On Tuesday, July 3, 2012, Osbon was found not guilty by reason of insanity of the charge of interference with the flight crew by Judge Mary Lou Robinson of the District Court for the Northern District of Texas. Osbon was then ordered to be held pending a further investigation; he was then immediately transferred to a mental health facility in Fort Worth for additional treatment.
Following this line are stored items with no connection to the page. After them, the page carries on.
(* ===== verification/_CoqProject ===== *)
-Q . S2P
Prelude.v
Effects.v
Types.v
Ledger.v
Sample.v
Utils.v
Storage.v
Remote.v
Engine.v
EngineRules.v
EngineOrder.v
EngineInv.v
EngineSpec.v
EngineFrame.v
SyncProps.v
Views.v
Lifecycle.v
Stale.v
Await.v
Rely.v
EngineAsync.v
EngineRely.v
EngineTurns.v
Schedule.v
Elements.v
Items.v
ScreenHome.v
ScreenHistory.v
ScreenCharts.v
ScreenAdd.v
Layout.v
Submit.v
After Osbon was evaluated in a federal mental health facility in North Carolina, on November 9, 2012, Judge Robinson freed him under the provisions that he continue mental health treatment, follow a prescribed medication regime, and meet a variety of other conditions. Osbon must continue to be monitored by his probation officer for an undetermined amount of time. "This is a bad situation for you and your family, but you are very fortunate to have the type of immediate support you have," Robinson said. "Good Luck, Mr. Osbon."
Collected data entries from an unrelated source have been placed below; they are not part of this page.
(* ===== verification/Effects.v ===== *)
(** * Effects: the monad of [async] functions

    An [async] function of the source reads and writes the state of the
    application and either resolves to a value or rejects with an error.
    [M S E A] is the type of such computations over a state [S] with errors
    [E]: state passing with an [Outcome].  A rejection keeps the state
    reached so far, as JavaScript does: nothing is rolled back by a [throw].

    The file gives the operations ([ret], [bind], [throw], [try_catch],
    [try_finally], [for_each]), program equivalence [≡] with the monad laws,
    and the proof rules shared by the component files: [hoare] triples,
    [preserves] (invariants), [advances] (preorders on states) and
    [no_throw] (every rejection is handled). *)

From S2P Require Import Prelude.

Declare Scope eff_scope.
Delimit Scope eff_scope with eff.

Inductive Outcome (E A : Type) : Type :=
  | Ok (a : A)
  | Throw (e : E).
Arguments Ok {E A} a.
Arguments Throw {E A} e.

Definition M (S E A : Type) : Type := S → Outcome E A * S.

Definition is_ok {E A} (o : Outcome E A) : bool :=
  match o with Ok _ => true | Throw _ => false end.

Section operations.
Context {S E : Type}.
Implicit Types s : S.

(** [return a] *)
Definition ret {A} (a : A) : M S E A := λ s, (Ok a, s).

(** [const x = await m; k x] *)
Definition bind {A B} (m : M S E A) (k : A → M S E B) : M S E B :=
  λ s, match m s with
       | (Ok a, s') => k a s'
       | (Throw e, s') => (Throw e, s')
       end.

(** [throw e] *)
Definition throw {A} (e : E) : M S E A := λ s, (Throw e, s).

(** [try { m } catch (e) { h e }] *)
Definition try_catch {A} (m : M S E A) (h : E → M S E A) : M S E A :=
  λ s, match m s with
       | (Ok a, s') => (Ok a, s')
       | (Throw e, s') => h e s'
       end.

(** [try { m } finally { f }]: [f] runs whatever the outcome of [m]; the
    outcome of [m] stands unless [f] itself throws. *)
Definition try_finally {A} (m : M S E A) (f : M S E unit) : M S E A :=
  λ s, match m s with
       | (r, s') =>
           match f s' with
           | (Ok _, s'') => (r, s'')
           | (Throw e, s'') => (Throw e, s'')
           end
       end.

Definition get : M S E S := λ s, (Ok s, s).
Definition gets {A} (f : S → A) : M S E A := λ s, (Ok (f s), s).
Definition modify (f : S → S) : M S E unit := λ s, (Ok (), f s).

(** [for (const x of l) { await f(x) }] *)
Fixpoint for_each {A} (f : A → M S E unit) (l : list A) : M S E unit :=
  match l with
  | [] => ret ()
  | x :: l' => bind (f x) (λ _, for_each f l')
  end.

(** The state a computation ends in, and its outcome. *)
Definition exec {A} (m : M S E A) s : S := (m s).2.
Definition outcome {A} (m : M S E A) s : Outcome E A := (m s).1.
End operations.

Notation "x <- m ;; k" := (bind m (λ x, k))
  (at level 100, m at next level, right associativity) : eff_scope.
Notation "m ;; k" := (bind m (λ _, k))
  (at level 100, right associativity) : eff_scope.
Open Scope eff_scope.

(** ** Program equivalence and the monad laws *)

Section equivalence.
Context {S E : Type}.

#[global] Instance M_equiv {A} : Equiv (M S E A) := λ m1 m2, ∀ s, m1 s = m2 s.

#[global] Instance M_equivalence {A} : Equivalence (≡@{M S E A}).
Proof.
  split; [by intros m s|by intros m1 m2 H s|].
  intros m1 m2 m3 H12 H23 s. by rewrite H12.
Qed.

#[global] Instance bind_proper {A B} :
  Proper ((≡) ==> pointwise_relation A (≡) ==> (≡)) (@bind S E A B).
Proof.
  intros m1 m2 Hm k1 k2 Hk s. unfold bind. rewrite Hm.
  destruct (m2 s) as [[a|e] s']; [apply Hk|done].
Qed.

#[global] Instance try_catch_proper {A} :
  Proper ((≡) ==> pointwise_relation E (≡) ==> (≡)) (@try_catch S E A).
Proof.
  intros m1 m2 Hm h1 h2 Hh s. unfold try_catch. rewrite Hm.
  destruct (m2 s) as [[a|e] s']; [done|apply Hh].
Qed.

#[global] Instance try_finally_proper {A} :
  Proper ((≡) ==> (≡) ==> (≡)) (@try_finally S E A).
Proof.
  intros m1 m2 Hm f1 f2 Hf s. unfold try_finally. rewrite Hm.
  destruct (m2 s) as [r s']. by rewrite Hf.
Qed.

#[global] Instance exec_proper {A} : Proper ((≡) ==> (=) ==> (=)) (@exec S E A).
Proof. intros m1 m2 Hm s ? <-. unfold exec. by rewrite Hm. Qed.

#[global] Instance outcome_proper {A} :
  Proper ((≡) ==> (=) ==> (=)) (@outcome S E A).
Proof. intros m1 m2 Hm s ? <-. unfold outcome. by rewrite Hm. Qed.

Lemma bind_ret_l {A B} (a : A) (k : A → M S E B) : (x <- ret a ;; k x) ≡ k a.
Proof. by intros s. Qed.

Lemma bind_ret_r {A} (m : M S E A) : (x <- m ;; ret x) ≡ m.
Proof. intros s. unfold bind, ret. by destruct (m s) as [[a|e] s']. Qed.

Lemma bind_assoc {A B C} (m : M S E A) (k : A → M S E B) (h : B → M S E C) :
  (y <- (x <- m ;; k x) ;; h y) ≡ (x <- m ;; y <- k x ;; h y).
Proof. intros s. unfold bind. by destruct (m s) as [[a|e] s']. Qed.

Lemma bind_throw {A B} (e : E) (k : A → M S E B) : (x <- throw e ;; k x) ≡ throw e.
Proof. by intros s. Qed.

Lemma try_catch_ret {A} (a : A) (h : E → M S E A) : try_catch (ret a) h ≡ ret a.
Proof. by intros s. Qed.

Lemma try_catch_throw {A} (e : E) (h : E → M S E A) : try_catch (throw e) h ≡ h e.
Proof. by intros s. Qed.

Lemma try_catch_rethrow {A} (m : M S E A) : try_catch m throw ≡ m.
Proof. intros s. unfold try_catch, throw. by destruct (m s) as [[a|e] s']. Qed.

Lemma try_finally_ret {A} (m : M S E A) : try_finally m (ret ()) ≡ m.
Proof. intros s. unfold try_finally, ret. by destruct (m s). Qed.

Lemma for_each_app {A} (f : A → M S E unit) l1 l2 :
  for_each f (l1 ++ l2) ≡ (for_each f l1 ;; for_each f l2).
Proof.
  induction l1 as [|x l1 IH]; simpl; [by rewrite bind_ret_l|].
  rewrite bind_assoc. by setoid_rewrite IH.
Qed.
End equivalence.

(** ** Proof rules *)

Section rules.
Context {S E : Type}.
Implicit Types (P I : S → Prop) (R : relation S).

(** [hoare P m Q]: from a state satisfying [P], [m] ends with an outcome
    and a state related by [Q].  Computations are total functions, so this
    is total correctness. *)
Definition hoare {A} P (m : M S E A) (Q : Outcome E A → S → Prop) : Prop :=
  ∀ s, P s → Q (outcome m s) (exec m s).

(** [preserves I m]: [m] keeps the invariant [I], whether it resolves or
    rejects. *)
Definition preserves {A} I (m : M S E A) : Prop := ∀ s, I s → I (exec m s).

(** [advances R m]: the final state of [m] is [R]-later than its initial
    state. *)
Definition advances {A} R (m : M S E A) : Prop := ∀ s, R s (exec m s).

(** [no_throw m]: [m] always resolves. *)
Definition no_throw {A} (m : M S E A) : Prop := ∀ s, is_ok (outcome m s) = true.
In March 2015, Osbon filed a suit against JetBlue for $14.9 million, claiming that the airline did not ensure he was fit to fly, and endangered the lives of the crew and the passengers. The suit was filed three days after the Germanwings Flight 9525 crash, in which the co-pilot deliberately crashed the plane killing all the people aboard. The passenger suit was settled the following month; terms of the settlement were not disclosed to the public.

== Causes of illness ==
The cause of Osbon's mental breakdown remains unknown. Possibilities suggested included the onset of a psychotic disorder, a neurological event that compromised his brain function, or intoxication due to medication. In his March 2015 lawsuit against JetBlue, Osbon claimed the incident was caused by a complex partial brain seizure.

== In popular culture ==
The incident was featured in an episode of World's Worst Flights.